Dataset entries
_ _ _ _ _ _ _
(* ===== verification/BackendVlobProofs.v ===== *)
(** The lemmas on the vlobs of the server: the reencryption, what each operation
    does to the state, and the invariant of the vlobs, the changes and the
    reencryptions. *)

From S2P Require Import Prelude Types Backend BackendVlob.

(** ** Sorted lists *)

Lemma StronglySorted_seqZ m n : StronglySorted Z.le (seqZ m n).
Proof.
  unfold seqZ. generalize 0%nat. induction (Z.to_nat n) as [|k IH]; intros i; cbn; constructor; [done|].
  rewrite Forall_fmap, Forall_forall. intros j Hj%elem_of_seq. cbn. lia.
Qed.

(** ** The end of a reencryption *)

(** The version [i] of a vlob with the data that was saved for it. *)
Definition reencrypted_entry (done : odict (UUID * Z) bytes) (vlob_id : UUID) (i : nat)
    (e : VlobVersion) : VlobVersion :=
  (default e.1.1 (od_get done (vlob_id, Z.of_nat i + 1)), e.1.2, e.2).
Definition reencrypted (done : odict (UUID * Z) bytes) (vlob_id : UUID) (v : Vlob) : Vlob :=
  mkVlob (v_realm_id v) (imap (reencrypted_entry done vlob_id) (v_data v)).

Lemma done_leb_iff x y :
  done_leb x y = true ↔ (x.1.1 < y.1.1)%N ∨ x.1.1 = y.1.1 ∧ x.1.2 <= y.1.2.
Proof.
  destruct x as [[i m] a], y as [[j n] b]. unfold done_leb; cbn.
  case_bool_decide; rewrite ?N.leb_le, ?Z.leb_le; lia.
Qed.
Lemma done_leb_total x y : done_leb x y = true ∨ done_leb y x = true.
Proof. rewrite !done_leb_iff. lia. Qed.
Lemma done_leb_trans x y z : done_leb x y = true → done_leb y z = true → done_leb x z = true.
Proof. rewrite !done_leb_iff. lia. Qed.

(** The versions of a vlob in a list of items, in their order. *)
Definition versions_in (vlob_id : UUID) (items : list ((UUID * Z) * bytes)) : list Z :=
  (λ x, x.1.2) <$> filter (λ x, x.1.1 = vlob_id) items.
Lemma versions_in_app id l1 l2 :
  versions_in id (l1 ++ l2) = versions_in id l1 ++ versions_in id l2.
Proof. unfold versions_in. by rewrite filter_app, fmap_app. Qed.
Lemma versions_in_cons id x l :
  versions_in id (x :: l) =
    if decide (x.1.1 = id) then x.1.2 :: versions_in id l else versions_in id l.
Proof. unfold versions_in. rewrite filter_cons. by case_decide. Qed.
Lemma elem_of_versions_in id n items : n ∈ versions_in id items ↔ (id, n) ∈ items.*1.
Proof.
  unfold versions_in. rewrite !list_elem_of_fmap. split.
  - intros ([[i m] b] & -> & [<- ?]%list_elem_of_filter). by exists ((i, m), b).
  - intros ([[i m] b] & [= -> ->] & ?). exists ((i, m), b). split; [done|].
    by apply list_elem_of_filter.
Qed.
Lemma NoDup_versions_in id items : NoDup items.*1 → NoDup (versions_in id items).
Proof.
  induction items as [|[[i n] b] items IH]; [constructor|]. rewrite fmap_cons, NoDup_cons.
  intros [Hn Hd]. rewrite versions_in_cons. case_decide as E; [|auto]. cbn in E, Hn |- *.
  subst. constructor; [|auto]. by rewrite elem_of_versions_in.
Qed.

Lemma versions_in_sorted id items :
  StronglySorted (λ x y, done_leb x y = true) items → StronglySorted Z.le (versions_in id items).
Proof.
  induction 1 as [|x l Hs IH Hx]; [constructor|]. rewrite versions_in_cons.
  case_decide as E; [|done]. constructor; [done|].
  apply Forall_forall. intros n Hn. unfold versions_in in Hn.
  apply list_elem_of_fmap in Hn as (y & -> & [Ey Hy]%list_elem_of_filter).
  pose proof (proj1 (Forall_forall _ _) Hx y Hy) as Hy'. cbn beta in Hy'. clear Hy. rename Hy' into Hy. apply done_leb_iff in Hy. subst. lia.
Qed.

Section get_reencrypted.
Context (re : Reencryption) (vlob_at : UUID → option Vlob).
Context (Hdup : NoDup (od_keys (re_done re))).
Context (Hkeys : ∀ id n, (id, n) ∈ od_keys (re_done re) ↔
  id ∈ re_original_vlobs re ∧ ∃ v, vlob_at id = Some v ∧ 1 <= n <= current_version v).
Context (Horig : ∀ id, id ∈ re_original_vlobs re →
  ∃ v, vlob_at id = Some v ∧ v_realm_id v = re_realm_id re ∧ v_data v ≠ []).

Let items := py_sorted done_leb (re_done re).

Lemma items_keys k : k ∈ items.*1 ↔ k ∈ od_keys (re_done re).
Proof. unfold items, od_keys. by rewrite py_sorted_Permutation. Qed.
Lemma items_NoDup : NoDup items.*1.
Proof. unfold items. by rewrite py_sorted_Permutation. Qed.

(** The versions of a vlob come in order. *)
Lemma versions_in_items id v :
  id ∈ re_original_vlobs re → vlob_at id = Some v →
  versions_in id items = seqZ 1 (current_version v).
Proof.
  intros Hid Hv. apply (StronglySorted_unique Z.le).
  - apply versions_in_sorted, py_sorted_sorted; [apply done_leb_total|apply done_leb_trans].
  - apply StronglySorted_seqZ.
  - apply NoDup_Permutation; [apply NoDup_versions_in, items_NoDup|apply NoDup_seqZ|].
    intros n. rewrite elem_of_versions_in, items_keys, Hkeys, elem_of_seqZ. split.
    + intros (_ & v' & Hv' & ?). simplify_eq. lia.
    + intros ?. split; [done|]. exists v. split; [done|lia].
Qed.

(** The vlobs after the items of [P]: each one has as many versions as [P] has
    items of it. *)
Definition loop_inv (vlobs : odict UUID Vlob) (P : list ((UUID * Z) * bytes)) : Prop :=
  NoDup (od_keys vlobs) ∧
  ∀ id, od_get vlobs id =
    match length (versions_in id P) with
    | O => None
    | S _ as k =>
        v ← vlob_at id;
        Some (mkVlob (re_realm_id re) (take k (v_data (reencrypted (re_done re) id v))))
    end.

Lemma reencrypted_step_ok vlobs P item Q :
  items = P ++ item :: Q → loop_inv vlobs P →
  ∃ vlobs', reencrypted_step (re_realm_id re) (re_original_vlobs re) vlob_at vlobs item = Ok vlobs' ∧
    loop_inv vlobs' (P ++ [item]).
Proof.
  intros Hitems [Hnd Hvl]. destruct item as [[id n] data].
  assert (((id, n), data) ∈ re_done re) as Hin.
  { rewrite <-(elem_of_py_sorted done_leb). fold items. rewrite Hitems. set_solver. }
  assert ((id, n) ∈ od_keys (re_done re)) as Hk.
  { apply list_elem_of_fmap. by eexists (_, _). }
  apply Hkeys in Hk as (Hid & v & Hv & Hn).
  pose proof (versions_in_items id v Hid Hv) as Hvers.
  rewrite Hitems, versions_in_app, versions_in_cons in Hvers. cbn in Hvers.
  rewrite decide_True in Hvers by done.
  set (k := length (versions_in id P)) in *.
  assert (n = Z.of_nat k + 1) as Hnk.
  { assert (seqZ 1 (current_version v) !! k = Some n) as Hl.
    { rewrite <-Hvers. apply list_lookup_middle. done. }
    apply lookup_seqZ in Hl. lia. }
  assert (is_Some (v_data v !! k)) as [[[b author] ts] Hk].
  { apply lookup_lt_is_Some. unfold current_version in Hn. lia. }
  assert (v_data (reencrypted (re_done re) id v) !! k = Some (data, author, ts)) as Hk'.
  { cbn. rewrite list_lookup_imap, Hk. cbn. unfold reencrypted_entry. cbn.
    rewrite <-Hnk, (od_elem_get _ _ data) by done. done. }
  unfold reencrypted_step. rewrite bool_decide_true, Hv by done.
  rewrite py_index_nonneg by lia. replace (Z.to_nat (n - 1)) with k by lia. rewrite Hk.
  set (vlob := match od_get vlobs id with None => _ | Some _ => _ end).
  assert (vlob = mkVlob (re_realm_id re) (take (S k) (v_data (reencrypted (re_done re) id v)))) as Hvlob.
  { subst vlob. rewrite (Hvl id). fold k. rewrite (take_S_r _ _ _ Hk').
    destruct k; [done|]. rewrite Hv. done. }
  rewrite bool_decide_true.
  2: { rewrite Hvlob. unfold current_version. cbn [v_data].
       rewrite length_take. apply lookup_lt_Some in Hk'. lia. }
  eexists; split; [done|]. split; [by apply od_set_NoDup|].
  intros id'. rewrite od_get_set_case, versions_in_app, length_app, versions_in_cons. cbn [fst snd].
  destruct (decide (id' = id)) as [->|Hne].
  - rewrite decide_True by done. cbn [length versions_in].
    fold k. replace (k + _)%nat with (S k) by (cbn; lia). rewrite Hv. cbn. by rewrite Hvlob.
  - rewrite decide_False by done. cbn. rewrite Nat.add_0_r. apply Hvl.
Qed.
Definition memory_read (s : MemoryBlockStore) (org : OrganizationID) (id : UUID) : ReadResult :=
  match s !! (org, id) with Some b => ReadBlock b | None => ReadNotFound end.
Definition memory_create (s : MemoryBlockStore) (org : OrganizationID) (id : UUID) (block : bytes)
    : MemoryBlockStore * CreateResult :=
  match s !! (org, id) with
  | Some _ => (s, CreateAlreadyExists)
  | None => (<[(org, id) := block]> s, Created)
  end.
#[export] Instance MemoryBlockStore_ops : BlockStore MemoryBlockStore :=
  {| bs_read := memory_read; bs_create := memory_create |}.
#[export] Instance MemoryBlockStore_laws : BlockStoreLaws MemoryBlockStore.
Proof.
  split; unfold bs_create, bs_read; cbn; unfold memory_create, memory_read; intros *.
  - destruct (s !! _) eqn:E; intros [= <-]. rewrite lookup_insert_eq. auto.
  - destruct (s !! _) eqn:E; intros [= <- <-]; done.
  - destruct (s !! (org, id)) eqn:E; intros [= <- <-] Hne; [done|].
    by rewrite lookup_insert_ne.
Qed.

(** ** RAID0 *)

Section raid0.
Context {S : Type} `{BlockStore S}.

(** [_get_blockstore]; the modulo by an empty list of stores raises. *)
Definition raid0_index (stores : list S) (id : UUID) : nat :=
  N.to_nat (id mod N.of_nat (length stores))%N.
Definition raid0_read (stores : list S) (org : OrganizationID) (id : UUID)
    : result BackendExn bytes :=
  match stores !! raid0_index stores id with
  | Some s => read_reply (bs_read s org id)
  | None => Err BIndexError
  end.
Definition raid0_create (stores : list S) (org : OrganizationID) (id : UUID) (block : bytes)
    : list S * result BackendExn unit :=
  match stores !! raid0_index stores id with
  | Some s =>
      let '(s', r) := bs_create s org id block in
      (<[raid0_index stores id := s']> stores, create_reply r)
  | None => (stores, Err BIndexError)
  end.
End raid0.

(** ** RAID1 *)

Section raid1.
Context {S : Type} `{BlockStore S}.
_ _ _ _ _ _ _
▶ EXERCISE INSTRUCTIONS
Taking the entries above, write out exactly the lines starting with the line containing "Definition reencrypted_entry (done" and going on through the line containing "Definition reencrypted (done", both included, and nothing else.

▶ TASK RESULT
Definition reencrypted_entry (done : odict (UUID * Z) bytes) (vlob_id : UUID) (i : nat)
    (e : VlobVersion) : VlobVersion :=
  (default e.1.1 (od_get done (vlob_id, Z.of_nat i + 1)), e.1.2, e.2).
Definition reencrypted (done : odict (UUID * Z) bytes) (vlob_id : UUID) (v : Vlob) : Vlob :=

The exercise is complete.